Myślę, że w jakiś sposób przybliża to doświadczenie faktycznego umierania, a jest to wrażenie ogromnej ulgi i krzepiące odczucie, które w jakiś sposób przesłania rzeczywistość i strach przed śmiercią.
Gdy jego ciało zaczęło się wyłączać — płuca przestały działać, a mózg obumierał z braku tlenu – ktoś wstrzyknął mu nalokson, a widmo Ponurego Żniwiarza zniknęło w oddali.

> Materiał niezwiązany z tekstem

(** The child is set up. *)
Lemma start_child_child :
  pcb_get (kmem k') C parent = P /\ pcb_get (kmem k') C child = 0 /\
  pcb_get (kmem k') C in_use = 1 /\ pcb_get (kmem k') C status = PROCESS_RUNNING /\
  pcb_get (kmem k') C terminal_num = pcb_get (kmem k) P terminal_num /\
  pcb_get (kmem k') C entrypoint = entry /\ pcb_get (kmem k') C slot_num = j /\
  pcb_get (kmem k') C process_pd_ptr = get_process_pd j /\
  pcb_get (kmem k') C pid = u32 (next_pid k).
Proof.
  pose proof pcbs_apart as A. destruct start_child_eq as (EM & _).
  destruct slot_num_kept as (_ & _ & E9).
  pose proof (slot_pcb_range i Hi) as RP. fold P in RP.
  destruct (slot_tables j Hj) as (_ & Tlo & Thi & _).
  pose proof (pcb_get_range (kmem k) P terminal_num) as RT.
  assert (ET : pcb_get m6 P terminal_num = pcb_get (kmem k) P terminal_num).
  { unfold m6, m5. repeat pcb_step. apply (field_m4 i); auto. }
  pose proof (fun f => field_m9 j f Hj) as F9. fold C in F9.
  rewrite EM. clear EM. split_and!; rewrite !pcb_get_set_other by (reflexivity || lia).
  - rewrite (F9 parent) by side. unfold m8, m7, m6, m5. fold C. repeat pcb_step.
    apply Z.mod_small. simpl. lia.
  - rewrite (F9 child) by side. unfold m8, m7, m6, m5. fold C. repeat pcb_step. reflexivity.
  - rewrite (F9 in_use) by side. unfold m8, m7, m6, m5. fold C. repeat pcb_step. reflexivity.
  - rewrite (F9 status) by side. unfold m8, m7, m6, m5. fold C. repeat pcb_step. reflexivity.
  - rewrite (F9 terminal_num) by side. unfold m8, m7. fold C. repeat pcb_step.
    rewrite ET. apply Z.mod_small. exact RT.
  - rewrite (F9 entrypoint) by side. unfold m8, m7, m6, m5. fold C. repeat pcb_step.
    destruct (paging_pcb j entrypoint Hj eq_refl) as [E2 E4]. fold C in E2, E4. rewrite E4. unfold m3.
    pcb_step. rewrite E2. unfold m1. pcb_step. apply Z.mod_small. simpl. lia.
  - exact E9.
  - rewrite (F9 process_pd_ptr) by side. unfold m8, m7, m6, m5. fold C.
    repeat pcb_step. destruct (paging_pcb j process_pd_ptr Hj eq_refl) as [_ E4]. fold C in E4.
    rewrite E4. unfold m3. pcb_step. apply Z.mod_small. simpl. lia.
  - rewrite (F9 pid) by side. unfold m8, m7, m6. fold C. repeat pcb_step. reflexivity.
Qed.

Powrót do świadomości jest okropny. Myślę, że tak musi czuć się królik w świetle reflektorów. Nie masz pojęcia, co się dzieje, jesteś zwykle otoczony tłumem obcych, ludzie w mundurach lub twoi kumple mówią ci, że byłeś trupem
- mówi Kevin, zajmujący się obecnie w Bedford w Angli edukacją w kwestii narkotyków jako konsultant i peer worker [osoba zajmująca się doradztwem w oparciu o własne doświadczenia życiowe, podobne do doświadczeń tych, którym pomaga – przyp. tłumacza].
Jesteś zdezorientowany, zmieszany, osłabiony i bardzo przestraszony. Najchętniej zanurzyłbyś się po prostu z powrotem w tym ochronnym kokonie, jaki daje heroina, chciałbyś żeby wszystko i wszyscy po prostu zniknęli. Każda część ciebie chce wstać i uciec, nie poddawać się, ale brak ci energii, to poziom zerowy — totalne odłączenie od rzeczywistości, wszystko wokół ciebie wygląda jak cholerny reality show, w którym mimowolnie jesteś główna atrakcją, nie mając gdzie się ukryć.
Byłem przywracany naloksonem pięciokrotnie, tyle pamiętam. Moje życie było zapętlonym cyklem, na który składały się pobyty w więzieniu, szpitale, bezdomność oraz ciągłe poszukiwanie zapomnienia, aby odciągnąć moje myśli od bólu istnienia. Myślę, że mój strach przed życiem był silniejszy, niż lęk przed umieraniem. Problem z powrotem po zastosowaniu naloksonu polega na tym, że mózg nie chce zaakceptować faktu, że byłeś trupem. To swego rodzaju mechanizm obronny, który łagodzi trudną prawdę o tym, co się właśnie wydarzyło. Właśnie ta potrzeba zaprzeczania prawdzie popycha cię znów do szukania zapomnienia w środkach chemicznych.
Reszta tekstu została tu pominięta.